# Exercise aim
This exercise calls for the line with "match status with", the line with "classification : option string;", and all lines between them in the material below, output exactly and with no other lines.

* * *

Lemma accumulated_add X opts bs w fr n m e :
  List.length bs = n ->
  accumulated (after_calls X opts bs w) (accumulated w fr n None) m e =
  accumulated w fr (n + m) e.
Proof.
  intros <-. unfold accumulated.
  cbn [tDuration cDuration after_calls now_reads clock_reads].
  rewrite !sum_samples_app. f_equal; lia.
Qed.

(** The inner loop runs through a prefix of buffers that all parse. *)
Lemma each_buffer_prefix X opts pre rest w fr :
  (forall b, In b pre -> performParse X b opts = None) ->
  err fr = None ->
  each_buffer CLOCKS_PER_SEC std_clock steady_clock_now X opts
              (pre ++ rest) (w, fr) =
  each_buffer CLOCKS_PER_SEC std_clock steady_clock_now X opts rest
              (after_calls X opts pre w,
               accumulated w fr (List.length pre) None).
Proof.
  revert w fr. induction pre as [|b pre IH]; intros w fr Hok Herr.
  - cbn [app List.length]. rewrite after_calls_nil, accumulated_O by exact Herr.
    reflexivity.
  - cbn [app each_buffer]. rewrite measure_parse_body.
    rewrite (Hok b (or_introl eq_refl)).
    cbn [snd fst set_err err Error_bool tDuration cDuration].
    rewrite <- (accumulated_1 w fr None).
    rewrite IH; [| intros b' Hb'; apply Hok; right; exact Hb' | reflexivity ].
    change (b :: pre) with ([b] ++ pre).
    rewrite after_calls_app.
    cbn [List.length app].
    rewrite accumulated_step. reflexivity.
Qed.

Lemma each_buffer_ok X opts buffers w fr :
  (forall b, In b buffers -> performParse X b opts = None) ->
  err fr = None ->
  each_buffer CLOCKS_PER_SEC std_clock steady_clock_now X opts
              buffers (w, fr) =
  ((after_calls X opts buffers w,
    accumulated w fr (List.length buffers) None), false).
Proof.
  intros Hok Herr.
  rewrite <- (app_nil_r buffers) at 1.
  rewrite each_buffer_prefix by assumption. reflexivity.
Qed.

Lemma each_buffer_fail X opts pre b post msg w fr :
  (forall b', In b' pre -> performParse X b' opts = None) ->
  performParse X b opts = Some msg ->
  err fr = None ->
  each_buffer CLOCKS_PER_SEC std_clock steady_clock_now X opts
              (pre ++ b :: post) (w, fr) =
  ((after_calls X opts (pre ++ [b]) w,
    accumulated w fr (List.length pre) (Some msg)), true).
Proof.
  intros Hok Hfail Herr.
  rewrite each_buffer_prefix by assumption.
  cbn [each_buffer]. rewrite measure_parse_body, Hfail.
  cbn [snd fst set_err err Error_bool].
  rewrite after_calls_app. reflexivity.
Qed.

Lemma passes_S n buffers : passes (S n) buffers = buffers ++ passes n buffers.
Proof. reflexivity. Qed.

Lemma length_passes n buffers :
  List.length (passes n buffers) = (n * List.length buffers)%nat.
Proof.
  induction n as [|n IH]; [reflexivity|].
  rewrite passes_S, length_app, IH. reflexivity.
Qed.

Lemma each_iteration_ok X opts buffers n w fr :
  (forall b, In b buffers -> performParse X b opts = None) ->
  err fr = None ->
  each_iteration CLOCKS_PER_SEC std_clock steady_clock_now X opts
                 buffers n (w, fr) =
  ((after_calls X opts (passes n buffers) w,
    accumulated w fr (n * List.length buffers) None), false).
Proof.
  intros Hok. revert w fr. induction n as [|n IH]; intros w fr Herr.
  - cbn [each_iteration Nat.mul]. unfold passes. cbn [repeat List.concat].
    rewrite after_calls_nil, accumulated_O by exact Herr. reflexivity.
  - cbn [each_iteration]. rewrite each_buffer_ok by assumption.
    rewrite IH by reflexivity.
    rewrite passes_S, after_calls_app.
    rewrite (accumulated_add X opts buffers) by reflexivity.
    reflexivity.
Qed.

Lemma each_iteration_fail X opts pre b post msg n w fr :
  (forall b', In b' pre -> performParse X b' opts = None) ->
  performParse X b opts = Some msg ->
  err fr = None ->
  each_iteration CLOCKS_PER_SEC std_clock steady_clock_now X opts
                 (pre ++ b :: post) (S n) (w, fr) =
  ((after_calls X opts (pre ++ [b]) w,
    accumulated w fr (List.length pre) (Some msg)), true).
Proof.
  intros Hok Hfail Herr. cbn [each_iteration].
  rewrite (each_buffer_fail X opts pre b post msg) by assumption.
  reflexivity.
Qed.

End ProbeFacts.

(** ** The measurement loop *)

Section RunFacts.

Variable CLOCKS_PER_SEC : Z.
Variable std_clock : nat -> Z.
Variable steady_clock_now : nat -> Z.

Local Abbreviation cpu := (cpu_sample CLOCKS_PER_SEC std_clock).
Local Abbreviation wall := (wall_sample steady_clock_now).
Local Abbreviation accumulated :=
  (accumulated CLOCKS_PER_SEC std_clock steady_clock_now).
Local Abbreviation perform_loops :=
  (perform_loops CLOCKS_PER_SEC std_clock steady_clock_now).
Local Abbreviation perform :=
  (perform CLOCKS_PER_SEC std_clock steady_clock_now).

Lemma perform_loops_unfold X buffers opts iteration w :
  perform_loops X buffers opts iteration w =
  each_iteration CLOCKS_PER_SEC std_clock steady_clock_now X opts buffers
                 iteration (started X w, initial_frame).
Proof.
  unfold perform_loops, started, header_of, print_outs. cbn.
  rewrite <- app_assoc. reflexivity.
Qed.

Lemma perform_loops_ok X buffers opts iteration w :
  (forall b, In b buffers -> performParse X b opts = None) ->
  perform_loops X buffers opts iteration w =
  ((after_calls X opts (passes iteration buffers) (started X w),
    accumulated w initial_frame (iteration * List.length buffers) None),
   false).
Proof.
  intros Hok. rewrite perform_loops_unfold.
  rewrite each_iteration_ok by (assumption || reflexivity). reflexivity.
Qed.

Lemma perform_loops_fail X pre b post msg opts n w :
  (forall b', In b' pre -> performParse X b' opts = None) ->
  performParse X b opts = Some msg ->
  perform_loops X (pre ++ b :: post) opts (S n) w =
  ((after_calls X opts (pre ++ [b]) (started X w),
    accumulated w initial_frame (List.length pre) (Some msg)), true).
Proof.
  intros Hok Hfail. rewrite perform_loops_unfold.
  rewrite (each_iteration_fail CLOCKS_PER_SEC std_clock steady_clock_now
             X opts pre b post msg) by (assumption || reflexivity).
  reflexivity.
Qed.

Lemma perform_completed X buffers opts iteration totalBytes totalLines w w' fr :
  perform_loops X buffers opts iteration w = ((w', fr), false) ->
  perform X buffers opts iteration totalBytes totalLines w =
  (print_outs (report_lines fr totalBytes totalLines) w', None).
Proof.
  intros H. unfold perform. rewrite H. reflexivity.
Qed.
(** * Sentinel-AI-AutoTriage: the incident-to-decision workflow

    A shallow embedding of [src/models.py], [src/llm_client.py],
    [src/sentinel_client.py] and [src/auto_triage.py].

    - Python [str] is [string] (a sequence of bytes, UTF-8 for non-ASCII
      text); the [dict] returned by [LLMClient.analyse_incident] is a
      [gmap string string].
    - The two remote services (the OpenAI completion endpoint and the
      Sentinel incident API), the process environment and the credential
      chain are collaborators: an interface [Collaborators W] over an
      arbitrary world state [W].  Every call may raise.
    - Effects are explicit: a computation maps a world to a new world, the
      events it emitted (collaborator calls and log records, in order) and
      either a value or the exception that escaped. *)

From Stdlib Require Import Ascii String.
From Stdlib Require QArith.
From stdpp Require Import gmap strings list fin_maps.

Set Default Proof Using "Type".

(** ** Python built-ins used by the code *)

Module py.

(** Exceptions, all of them subclasses of [Exception] (what the handlers
    [except Exception] of the code catch).  [KeyboardInterrupt] and
    [SystemExit] are not modelled. *)
Inductive exn : Type :=
| AttributeError (msg : string)
| IndexError (msg : string)
| KeyError (key : string)
| ImportError (msg : string)
| ValueError (msg : string)
| EnvironmentError (msg : string)
| ServiceError (msg : string).   (* whatever a remote SDK call raises *)

Inductive result (A : Type) : Type :=
| Ok (a : A)
| Raise (e : exn).
Global Arguments Ok {A} a.
Global Arguments Raise {A} e.

Global Instance exn_eq_dec : EqDecision exn.
Proof. solve_decision. Defined.

(** [c.lower()] on one character.  Only ASCII letters change; the bytes of
    a multi-byte UTF-8 character are all above 127 and are left alone.  No
    non-ASCII character lower-cases to one of the letters of "clos" or
    "new", so the prefix tests of the code see what Python sees. *)
Definition lower_ascii (c : ascii) : ascii :=
  let n := nat_of_ascii c in
  if (65 <=? n) && (n <=? 90) then ascii_of_nat (n + 32) else c.

(** [s.lower()] *)
Fixpoint lower (s : string) : string :=
  match s with
  | EmptyString => EmptyString
  | String c s' => String (lower_ascii c) (lower s')
  end.

(** [s.startswith(p)] *)
Fixpoint startswith (s p : string) {struct p} : bool :=
  match p, s with
  | EmptyString, _ => true
  | String _ _, EmptyString => false
  | String a p', String b s' => if decide (a = b) then startswith s' p' else false
  end.

(** White space is what [str.isspace()] accepts, and what [str.strip()]
    removes.  A [str] being kept in UTF-8, a white-space character takes
    one byte (U+0009 to U+000D, U+001C to U+001F, U+0020), two bytes
    (U+0085 and U+00A0, that is C2 85 and C2 A0) or three bytes (U+1680 is
    E1 9A 80; U+2000 to U+200A are E2 80 80 to E2 80 8A; U+2028, U+2029 and
    U+202F are E2 80 A8, E2 80 A9 and E2 80 AF; U+205F is E2 81 9F; U+3000
    is E3 80 80). *)
Definition space1 (c1 : ascii) : bool :=
  let n := nat_of_ascii c1 in
  ((9 <=? n) && (n <=? 13)) || ((28 <=? n) && (n <=? 32)).

Definition space2 (c1 c2 : ascii) : bool :=
  Nat.eqb (nat_of_ascii c1) 194
  && (Nat.eqb (nat_of_ascii c2) 133 || Nat.eqb (nat_of_ascii c2) 160).

Definition space3 (c1 c2 c3 : ascii) : bool :=
  let a := nat_of_ascii c1 in
  let b := nat_of_ascii c2 in
  let c := nat_of_ascii c3 in
  (Nat.eqb a 225 && Nat.eqb b 154 && Nat.eqb c 128)
  || (Nat.eqb a 226 && Nat.eqb b 128
      && (((128 <=? c) && (c <=? 138)) || Nat.eqb c 168 || Nat.eqb c 169 || Nat.eqb c 175))
  || (Nat.eqb a 226 && Nat.eqb b 129 && Nat.eqb c 159)
  || (Nat.eqb a 227 && Nat.eqb b 128 && Nat.eqb c 128).

(** The rest of [s] after its first character, when that is white space. *)
Definition leading_space (s : string) : option string :=
  match s with
  | String c1 s1 =>
      if space1 c1 then Some s1 else
      match s1 with
      | String c2 s2 =>
          if space2 c1 c2 then Some s2 else
          match s2 with
          | String c3 s3 => if space3 c1 c2 c3 then Some s3 else None
          | EmptyString => None
          end
      | EmptyString => None
      end
  | EmptyString => None
  end.

(** [s.lstrip()] *)
Fixpoint lstrip (s : string) : string :=
  match s with
  | String c1 s1 =>
      if space1 c1 then lstrip s1 else
      match s1 with
      | String c2 s2 =>
          if space2 c1 c2 then lstrip s2 else
          match s2 with
          | String c3 s3 => if space3 c1 c2 c3 then lstrip s3 else s
          | EmptyString => s
          end
      | EmptyString => s
      end
  | EmptyString => EmptyString
  end.

(** [s] consists of white-space characters only. *)
Definition all_space (s : string) : bool :=
  match lstrip s with
  | EmptyString => true
  | String _ _ => false
  end.

(** [s.rstrip()]: the text is cut where what follows is white space only. *)
Fixpoint rstrip (s : string) : string :=
  match s with
  | EmptyString => EmptyString
  | String c s' => if all_space s then EmptyString else String c (rstrip s')
  end.

(** [s.strip()] *)
Definition strip (s : string) : string := rstrip (lstrip s).

(** Truthiness of a [str | None] value: [None] and [""] are falsy. *)
Definition truthy (x : option string) : bool :=
  match x with
  | Some (String _ _) => true
  | _ => false
  end.

(** [x or d] for a [str | None] value [x] and a [str] default [d]. *)
Definition or_str (x : option string) (d : string) : string :=
  match x with
  | Some (String c s) => String c s
  | _ => d
  end.

(** [x or None] *)
Definition or_None (x : option string) : option string :=
  if truthy x then x else None.

End py.
Export py.

(** ** The services' data model *)

Module sdk.

(** Modelled from the spec: the store's status enumeration (New, Active,
    Closed), declared by the Azure SDK and not in this repository.  The
    code refers to the members as [IncidentStatus.NEW], [.ACTIVE] and
    [.CLOSED], which are therefore their [name]s. *)
Inductive IncidentStatus : Type := NEW | ACTIVE | CLOSED.

Global Instance IncidentStatus_eq_dec : EqDecision IncidentStatus.
Proof. solve_decision. Defined.

(** [status.name] *)
Definition status_name (s : IncidentStatus) : string :=
  match s with NEW => "NEW" | ACTIVE => "ACTIVE" | CLOSED => "CLOSED" end.

(** Modelled from the spec: the values of the members, the labels New,
    Active and Closed of the store's status enumeration. *)
Definition status_value (s : IncidentStatus) : string :=
  match s with NEW => "New" | ACTIVE => "Active" | CLOSED => "Closed" end.

(** What the code can observe of [props.severity]: its truthiness and its
    [name] attribute.  The value is [None], a member of the SDK's
    severity enumeration (kept by its [name]), or a plain [str], which is
    what the SDK's attribute type "str or IncidentSeverity" also admits
    and which has no [name] attribute. *)
Inductive Severity : Type :=
| SevNone
| SevMember (name : string)
| SevStr (s : string).

Global Instance Severity_eq_dec : EqDecision Severity.
Proof. solve_decision. Defined.

(** What the code can observe of [props.status]: as for the severity,
    [None], a member of the enumeration, or a plain [str]. *)
Inductive Status : Type :=
| StatusNone
| StatusMember (member : IncidentStatus)
| StatusStr (s : string).

Global Instance Status_eq_dec : EqDecision Status.
Proof. solve_decision. Defined.

(** [member == status].  Modelled from the spec: the SDK declares its
    enumerations as [str] enumerations, so that a member is equal to
    itself and to the plain string of its value, and to nothing else. *)
Definition status_eq (member : IncidentStatus) (status : Status) : bool :=
  match status with
  | StatusNone => false
  | StatusMember m => bool_decide (m = member)
  | StatusStr s => bool_decide (s = status_value member)
  end.

(** [incident.properties] *)
Record IncidentProperties : Type := {
  title : option string;
  description : option string;
  severity : Severity;
  status : Status;
  classification : option string;
  classification_comment : option string;
}.

(** An incident record of the store. *)
Record Incident : Type := {
  name : string;
  properties : option IncidentProperties;
}.

Global Instance IncidentProperties_eq_dec : EqDecision IncidentProperties.
Proof. solve_decision. Defined.
Global Instance Incident_eq_dec : EqDecision Incident.
Proof. solve_decision. Defined.

(** The arguments of [openai.ChatCompletion.create]. *)
Record ChatRequest : Type := {
  model : string;
  messages : list (gmap string string);
  temperature : QArith_base.Q;
  max_tokens : nat;
}.

(** The reply: [response.choices[i].message] is a mapping. *)
Record ChatResponse : Type := {
  choices : list (gmap string string);
}.

(** [SentinelConfig] of [sentinel_client.py] *)
Record SentinelConfig : Type := {
  subscription_id : string;
  resource_group : string;
  workspace_name : string;
}.

(** [SecurityInsights(credential, subscription_id)] *)
Record SecurityInsights : Type := {
  client_subscription : string;
}.

End sdk.
Export sdk.

(** ** Events, and computations with effects *)

Inductive Level : Type := DEBUG | INFO | WARNING | ERROR.

(** An argument of a log record. *)
Inductive LogArg : Type :=
| ArgStr (s : string)
| ArgOptStr (s : option string)
| ArgNat (n : nat)
| ArgStatus (s : IncidentStatus)
| ArgExn (e : exn).

Inductive Event : Type :=
| CallChat (req : ChatRequest)
| CallList (resource_group_name workspace_name : string)
| CallGet (resource_group_name workspace_name incident_id : string)
| CallCreateOrUpdate (resource_group_name workspace_name incident_id : string)
                     (incident : Incident)
| Log (lvl : Level) (fmt : string) (args : list LogArg).

(** The collaborators, over a world state [W]. *)
Class Collaborators (W : Type) : Type := {
  (** [os.environ.get(k)], [os.getenv(k)] *)
  getenv : string → W → option string;
  (** [load_dotenv()] *)
  load_dotenv : W → W;
  (** [logs_dir.mkdir(...)] and [logging.basicConfig(...)] *)
  logging_setup : W → W * result unit;
  (** whether [import openai] failed, that is [openai is None] *)
  openai_is_None : W → bool;
  (** [openai.api_key = api_key] *)
  openai_set_api_key : string → W → W;
  (** [DefaultAzureCredential()] followed by [credential.get_token(...)] *)
  credential_get_token : W → W * result unit;
  (** [openai.ChatCompletion.create(...)] *)
  ChatCompletion_create : ChatRequest → W → W * result ChatResponse;
  (** [client.incidents.list(...)], iterated to the end *)
  incidents_list : SecurityInsights → string → string → W → W * result (list Incident);
  (** [client.incidents.get(...)] *)
  incidents_get : SecurityInsights → string → string → string → W → W * result (option Incident);
  (** [client.incidents.create_or_update(...)] *)
  incidents_create_or_update :
    SecurityInsights → string → string → string → Incident → W → W * result unit;
}.

Module eff.
Section eff.
Context {W : Type}.

(** A computation: the new world, the events emitted, and the outcome. *)
Definition M (A : Type) : Type := W → W * list Event * result A.

Definition ret {A} (a : A) : M A := λ w, (w, [], Ok a).
Definition raise {A} (e : exn) : M A := λ w, (w, [], Raise e).
Definition emit (ev : Event) : M unit := λ w, (w, [ev], Ok tt).
Definition call {A} (f : W → W * result A) : M A :=
  λ w, let '(w', r) := f w in (w', [], r).
Definition lift {A} (r : result A) : M A := λ w, (w, [], r).
Definition read {A} (f : W → A) : M A := λ w, (w, [], Ok (f w)).
Definition modify (f : W → W) : M unit := λ w, (f w, [], Ok tt).

Definition bind {A B} (m : M A) (k : A → M B) : M B :=
  λ w, match m w with
       | (w1, ev1, Ok a) => let '(w2, ev2, r) := k a w1 in (w2, ev1 ++ ev2, r)
       | (w1, ev1, Raise e) => (w1, ev1, Raise e)
       end.

(** [try: m  except Exception as exc: h exc] *)
Definition try_except {A} (m : M A) (h : exn → M A) : M A :=
  λ w, match m w with
       | (w1, ev1, Ok a) => (w1, ev1, Ok a)
       | (w1, ev1, Raise e) => let '(w2, ev2, r) := h e w1 in (w2, ev1 ++ ev2, r)
       end.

* * *

# Exercise response
  match status with
  | StatusNone => false
  | StatusMember m => bool_decide (m = member)
  | StatusStr s => bool_decide (s = status_value member)
  end.

(** [incident.properties] *)
Record IncidentProperties : Type := {
  title : option string;
  description : option string;
  severity : Severity;
  status : Status;
  classification : option string;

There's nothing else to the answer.